CHMP recommends approval of Avastin plus chemo in cervical cancer-Roche

The European Union’s Committee for Medicinal Products for Human Use has issued a positive opinion on the use of Avastin (bevacizumab), from Roche, in combination with standard chemotherapy (paclitaxel and cisplatin or, alternatively, paclitaxel and topotecan in patients who cannot receive platinum therapy) for the treatment of adult patients with persistent, recurrent or metastatic carcinoma of the cervix.

The EU filing was based on the significant survival benefit in the pivotal GOG-0240 study, which showed that women who received Avastin plus chemotherapy had a statistically significant 26 percent reduction in the risk of death, representing a median improvement in survival of nearly four months, compared to women who received chemotherapy alone (median overall survival: 16.8 months vs. 12.9 months).

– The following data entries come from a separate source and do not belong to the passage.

(** C12. A workload is condemned for a closed port only after the full grace
    period: the dial on record is a failure of this very revision, names at
    least one port, and its clock, which was running before the pass or was
    started by it, shows that the grace period has passed.  The verdict, the
    failure detail and WorkloadConverged=False then carry the same message, and
    a workload that still serves is looked at again within ten minutes.  In
    every other case no verdict is reported, no condition changes, and a crash
    detail of another kind survives while the port record is dropped. *)
Theorem port_verdict_sound revision serving (p : Pass W) :
  port_check_wf (resource p) →
  post (checkPorts cfg revision serving)
    (λ d p', port_check_wf (resource p') ∧
             (condemned p revision serving d p' ∨ not_condemned p d p')) p.
Proof.
  intros Hwf. unfold checkPorts. do 2 vcg_step.
  destruct (portDiagnosisAllowed (resource p)) eqn:Hd; cbn [negb].
  2: { unfold setPortCheck. vcg. split; [done|]. right. unfold not_condemned. rewrite Hd.
       split_and!; try done. by left. }
  apply post_bind. eapply post_mono; [by apply post_verifyPorts|].
  intros [failed d] p1 (Hv & [pc Hr] & Hwf1 & Hf & Hdur). cbn [fst snd] in *.
  destruct failed; cbn [negb].
  2: { unfold setFailureDetails. vcg. split; [done|]. right. unfold not_condemned. rewrite Hd.
       split_and!; cbn; try done. by rewrite Hr. }
  destruct (Hf eq_refl) as (start & Hg & Hs). clear Hf.
  pose proof Hg as (pc0 & t0 & Hpc & _ & _ & _ & Hsince & _).
  unfold recordPortFailure. do 3 vcg_step. rewrite Hpc. cbv zeta.
  set (msg := Message _). unfold setFailureDetails. do 3 vcg_step.
  unfold reportPortNotListening, reportFailed. apply post_bind, post_bind, post_setCondition.
  intros t w. apply post_modifies.
  assert (∀ d' w', (if serving then (portCheckRequeueInterval ≤ d' ≤ maxPortRetryInterval)%Z
                    else d' = 0%Z) →
    let p' := mkPass w' (setResourceCondition t StackResourceWorkloadConverged false
                ReasonPortNotListening msg (resource (set_status (λ s, s <| last_failure_details :=
                  [readinessDetail (resource p1) msg] |>) p1)))
                (ReportFailed ReasonPortNotListening msg (verdicts p1)) in
    port_check_wf (resource p') ∧ (condemned p revision serving d' p' ∨ not_condemned p d' p'))
    as Hfin.
  { intros d' w' Hd'. split; [done|]. left. exists msg, start.
    split_and!; [|done|by rewrite <- Hv|done| |done].
    - destruct Hg as (pc1 & t1 & Hg). exists pc1, t1. exact Hg.
    - cbn [resource]. rewrite view_setResourceCondition. done. }
  destruct serving.
  - destruct (Z.ltb_spec 0 d) as [Hpos|Hpos].
    + apply post_ret. apply Hfin. destruct Hdur as [->| ->]; [lia|done].
    + do 2 vcg_step. match goal with |- post (match ?x with _ => _ end) _ _ =>
        assert (x = Some start) as -> by
          (change (port_check (sr_status (resource p1)) ≫= pc_failing_since = Some start);
           by rewrite Hpc) end.
      apply post_bind, post_lift_any. intros t' w'. apply post_ret, Hfin.
      match goal with |- context [portRetryAfter t' ?pc ?g] => pose proof (retry_bounds t' pc g) end.
      cbv iota. unfold portCheckRequeueInterval, minPortRetryInterval, minute, second in *. lia.
  - apply post_ret, Hfin. done.
Qed.

(** The wait before a dead port is dialed again is always between one and
    ten minutes, even where the 64-bit subtraction wraps, and in between it is
    the time the port has been dead beyond the grace period, so that it doubles
    from one retry to the next. *)
Theorem port_retry_interval now since pc grace :
  pc_failing_since pc = Some since →
  (minPortRetryInterval ≤ portRetryAfter now (Some pc) grace ≤ maxPortRetryInterval)%Z ∧
  ((0 ≤ grace → 0 ≤ 2 * (now - since) ≤ max_duration →
    let dead := now - since - grace in
    minPortRetryInterval ≤ dead ≤ maxPortRetryInterval →
    portRetryAfter now (Some pc) grace = dead ∧
    portRetryAfter (now + dead) (Some pc) grace = Z.min (2 * dead) maxPortRetryInterval)%Z).
Proof.
  intros Hs. split; [apply retry_bounds|]. intros Hg Hn dead Hd.
  unfold portRetryAfter. cbn. rewrite Hs. subst dead.
  assert (0 ≤ minPortRetryInterval)%Z by done.
  rewrite !time_sub_id by (unfold min_duration; lia).
  rewrite !int64_sub_id by (unfold min_duration; lia). lia.
Qed.
End readiness_properties.

(** * Witnesses *)

(** A world that is a clock, and a verifier that found port 8080 closed. *)
#[local] Instance sample_clock : Clock Z := λ t, (t, (t + second)%Z).
#[local] Instance sample_verifier : VerifierOps Z := {
  v_get _ t := (Ok (Some (PortCheck.mkResult [mkPortResult 8080 false] t)), t);
  v_enqueue _ _ _ t := (Ok false, t);
  v_pending _ t := (Ok false, t);
  v_forget _ t := (Ok tt, t);
}.
#[local] Instance no_replica_sets : UncachedList Z ReplicaSet := λ _ _ t, (Ok [], t).
#[local] Instance no_pods : UncachedList Z Pod := λ _ _ t, (Ok [], t).

Definition refusing_resource : StackResource :=
  (sample_resource "web")
    <| sr_spec ::= (λ s, s <| ports := [mkPort "http" 8080 "TCP" true "" false ""] |>) |>
    <| sr_status ::= (λ s, s <| port_check :=
         Some (mkPortCheckStatus "3" PortCheckStatusTypeFailure [8080%Z] (Some 5%Z)) |>) |>.
Definition refusing_pass (t : Time) : Pass Z := mkPass t refusing_resource no_verdicts.

Lemma port_verdict_sound_witness :
  let cfg := mkReconcilerConfig true true 0 in
  let p := refusing_pass (4 * minute) in
  ∃ d p', checkPorts cfg "3" true p = (Ok d, p') ∧ port_check_wf (resource p') ∧
    is_Some (Failed (verdicts p')) ∧
    (condemned cfg p "3" true d p' ∨ not_condemned p d p').
Proof.
  intros cfg p.
  destruct (checkPorts cfg "3" true p) as [res p'] eqn:E.
  assert (is_Some (Failed (verdicts p')) ∧ ∃ d, res = Ok d) as [Hf [d ->]].
  { vm_compute in E. injection E as <- <-. split; eexists; reflexivity. }
  exists d, p'. split; [reflexivity|].
  destruct (port_verdict_sound cfg "3" true p) with (a := d) (s' := p') as [Hwf Hc]; [|exact E|].
  { intros pc [= <-]. split; [by split|discriminate]. }
  split; [exact Hwf|]. split; [exact Hf|exact Hc].
Defined.

Lemma port_retry_interval_witness :
  let pc := mkPortCheckStatus "3" PortCheckStatusTypeFailure [8080%Z] (Some 0%Z) in
  portRetryAfter (5 * minute) (Some pc) (3 * minute) = (2 * minute)%Z ∧
  portRetryAfter (5 * minute + 2 * minute) (Some pc) (3 * minute) = (4 * minute)%Z.
Proof.
  intros pc.
  destruct (port_retry_interval (5 * minute) 0 pc (3 * minute) eq_refl) as [_ H].
  apply H; vm_compute; intuition discriminate.
Defined.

Comment: In August 2014 in the USA, and in December 2014 in Switzerland, Avastin was approved in combination with paclitaxel and cisplatin or paclitaxel and topotecan chemotherapy for the treatment of women with persistent, recurrent or metastatic carcinoma of the cervix, based on the results of the GOG-0240 study. Patent expiry in the EU is estimated to be January 2022. Patent expiry in the US is estimated to be July 2019.